My therapist asked me to read the letter he asked me to write out loud to my father represented by an empty chair. A powerful technique that I have used with my own clients. I declined saying that it would be boring. And it would have been. But I couldn’t quite put my finger on it. Why would it be boring? I put a lot of thought into that letter.
I went for a run much later the same day and when I got back I realized why it wouldn’t have worked. The letter is written in English, but with my father I communicated in a rather obscure dialect. I should say what is in that letter out loud, but in my dialect (that I never use anymore except when I talk to my mum). I think I will do this in our next session, although my therapist may understand this dialect only partially. At least he will hear the sound of it and how much more different my voice sounds and how even my face changes. Each language emphasizes different aspects of our personality. That language was my world. If that dialect had been the language our world operates in I would have become, I don’t know, president. This will sound ridiculous, but that dialect – when I can use it in a setting where it’s respected (the tiniest of setting unfortunately) I feel a confidence I never feel in any other language.
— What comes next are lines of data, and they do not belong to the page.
(** * EI-Found: the client-side handlers of the community feed

    A shallow embedding of the event handlers of the React client
    (src/pages/Dashboard.tsx, src/pages/CommentsPage.tsx,
    src/contexts/AuthContext.tsx, src/pages/LoginPage.tsx,
    src/components/ChangePasswordForm.tsx, which also holds the TweetComposer
    component, and src/unnamed/part_000, the reset-password page) and the
    properties of the optimistic
    like toggle, the realtime patch handlers, the signup allowlist gate and
    the form validations.

    Every handler is an asynchronous JavaScript function that updates React
    state, awaits calls on the hosted backend and shows toasts.  A handler is
    embedded as a program of type [Prog St A]: a tree of state updates
    ([setX(prev => ...)]), observable effects, awaited requests and a final
    value or a thrown error.  [run] executes such a program against a backend
    that answers each request, from a given component state, with no other
    handler interleaved, and returns the final state, the trace of effects
    and the result. *)

From Stdlib Require Import ZArith NArith Ascii String List Lia.
From stdpp Require Import base list strings.

Local Open Scope string_scope.
Local Open Scope Z_scope.

(** ** JavaScript strings

    A JavaScript string is a sequence of UTF-16 code units; [.length] counts
    code units and [===] compares the sequences.  Text typed by the user
    (passwords, e-mail addresses, post content) is modelled as such a
    sequence.  Identifiers (uuid), timestamps and the literal messages of the
    source are only ever compared or passed along, and are Rocq strings. *)

Definition JsString := list N.

(** The code units of an ASCII literal. *)
Definition js (s : string) : JsString :=
  List.map N_of_ascii (list_ascii_of_string s).

(** [s.length] *)
Definition js_length (s : JsString) : Z := Z.of_nat (length s).

(** WhiteSpace and LineTerminator code points of ECMAScript, the ones
    [String.prototype.trim] strips; all of them are single code units. *)
Definition is_white_space (c : N) : bool :=
  ((c =? 9) || (c =? 10) || (c =? 11) || (c =? 12) || (c =? 13) || (c =? 32)
   || (c =? 160) || (c =? 5760) || ((8192 <=? c) && (c <=? 8202))
   || (c =? 8232) || (c =? 8233) || (c =? 8239) || (c =? 8287)
   || (c =? 12288) || (c =? 65279))%N.

Fixpoint trimStart (s : JsString) : JsString :=
  match s with
  | [] => []
  | c :: rest => if is_white_space c then trimStart rest else s
  end.

Definition trimEnd (s : JsString) : JsString := rev (trimStart (rev s)).

(** [s.trim()] *)
Definition trim (s : JsString) : JsString := trimEnd (trimStart s).

(** [!s] for a string: only the empty string is falsy. *)
Definition js_not (s : JsString) : bool :=
  match s with [] => true | _ :: _ => false end.

(** ** Errors, responses, toasts *)

(** A thrown or returned error value.  [instanceof_Error] is the outcome of
    the [error instanceof Error] test of the catch blocks. *)
Record Err := { instanceof_Error : bool; message : string }.

(** [new Error(msg)] *)
Definition new_Error (msg : string) : Err :=
  {| instanceof_Error := true; message := msg |}.

(** The [{ data, error }] object every backend call resolves to.  The
    client library's response type is a union: a call either succeeds, with
    its data and [error: null], or fails, with [data: null] and the error. *)
Inductive Response (A : Type) :=
| Success (d : A)
| Failure (e : Err).
Arguments Success {A} d.
Arguments Failure {A} e.

(** The [data] field: [null] on failure. *)
Definition data {A} (r : Response A) : option A :=
  match r with Success d => Some d | Failure _ => None end.

(** The [error] field: [null] on success. *)
Definition error {A} (r : Response A) : option Err :=
  match r with Success _ => None | Failure e => Some e end.

Inductive ToastVariant := Default | Destructive.

(** The argument of [toast({ title, description, variant })]. *)
Record Toast := { title : string; description : string; variant : ToastVariant }.

(** ** Rows of the backend tables (supabase/migrations) *)

(** The columns of [profiles] the feed selects:
    [select('user_id, display_name, avatar_url')]. *)
Module ProfileRow.
Record t := {
  user_id : string;
  display_name : option string;
  avatar_url : option string }.
End ProfileRow.

(** A row of [tweets] as a realtime payload carries it ([payload.new]).
    [likes_count] and [comments_count] are INTEGER NOT NULL columns: in that
    range JavaScript's number arithmetic is exact, so they are integers. *)
Module TweetRow.
Record t := {
  id : string;
  user_id : string;
  content : JsString;
  likes_count : Z;
  comments_count : Z;
  created_at : string;
  updated_at : string }.
End TweetRow.

(** [select('id, user_id, content, created_at')] on [comments]. *)
Module CommentRow.
Record t := {
  id : string;
  user_id : string;
  content : JsString;
  created_at : string }.
End CommentRow.

(** ** View-model types (the TypeScript interfaces of the pages) *)

(** [profiles: { display_name, avatar_url } | null] of a tweet. *)
Module Author.
Record t := {
  display_name : option string;
  avatar_url : option string }.
End Author.

(** [interface Tweet], the same in Dashboard.tsx and CommentsPage.tsx.
    [user_liked?: boolean] is optional, hence an option. *)
Module Tweet.
Record t := {
  id : string;
  user_id : string;
  content : JsString;
  likes_count : Z;
  comments_count : Z;
  created_at : string;
  profiles : option Author.t;
  user_liked : option bool }.
End Tweet.

(** [interface Comment] of CommentsPage.tsx; the handlers store the selected
    profile row as it is under [profiles]. *)
Module Comment.
Record t := {
  id : string;
  user_id : string;
  content : JsString;
  created_at : string;
  profiles : option ProfileRow.t }.
End Comment.

(** The signed-in user of [useAuth()]; the handlers read [user.id] only. *)
Module User.
Record t := { id : string; name : string; email : string }.
End User.

(** ** Requests to the backend and observable effects *)

Inductive Request :=
| Rpc_is_email_allowed (email_to_check : JsString)
    (* supabase.rpc('is_email_allowed', { email_to_check }) *)
| Auth_signUp (email password full_name : JsString)
    (* supabase.auth.signUp({ email, password, options }) *)
| Auth_updateUser (password : JsString)
    (* supabase.auth.updateUser({ password }) *)
| Tweets_insert (user_id : string) (content : JsString)
    (* supabase.from('tweets').insert({ user_id, content }) *)
| Likes_insert (tweet_id user_id : string)
    (* supabase.from('likes').insert({ tweet_id, user_id }) *)
| Likes_delete (tweet_id user_id : string)
    (* supabase.from('likes').delete().eq('tweet_id', _).eq('user_id', _) *)
| Profiles_select_single (user_id : string)
    (* supabase.from('profiles').select(..).eq('user_id', _).single() *)
| Comments_select_single (id : string).
    (* supabase.from('comments').select(..).eq('id', _).single() *)

(** The type of [data] in a successful response to each request; the
    handlers never read the data of a write or of an auth call. *)
Definition Reply (r : Request) : Type :=
  match r with
  | Rpc_is_email_allowed _ => bool
  | Profiles_select_single _ => ProfileRow.t
  | Comments_select_single _ => CommentRow.t
  | _ => unit
  end.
I also realize how much of me is gone and how my being cut off – forever – from that dialect that shaped my childhood and which I long loved dearly plays a role in that.
I mean, seriously, how much puss does one have to squeeze out until the wound can heal?
The letter can be read on this website if you have the password.
About that having seen part after part of me stripped away. It’s like a long time ago I went off to fight in a crusade fully equiped with a splendid caravan, saw everyone around me die, lost most of the stuff I carried with me, and ended up in some abandoned village in a desert, with, I don’t know, one knife, half a shield and a ripped chainmail vest.
With some benign local villagers staring at me puzzled, intrigued, entertained, maybe a bit concerned: what the heck has washed up here?
The picture is a screenshot from the movie The Postman with Kevin Costner.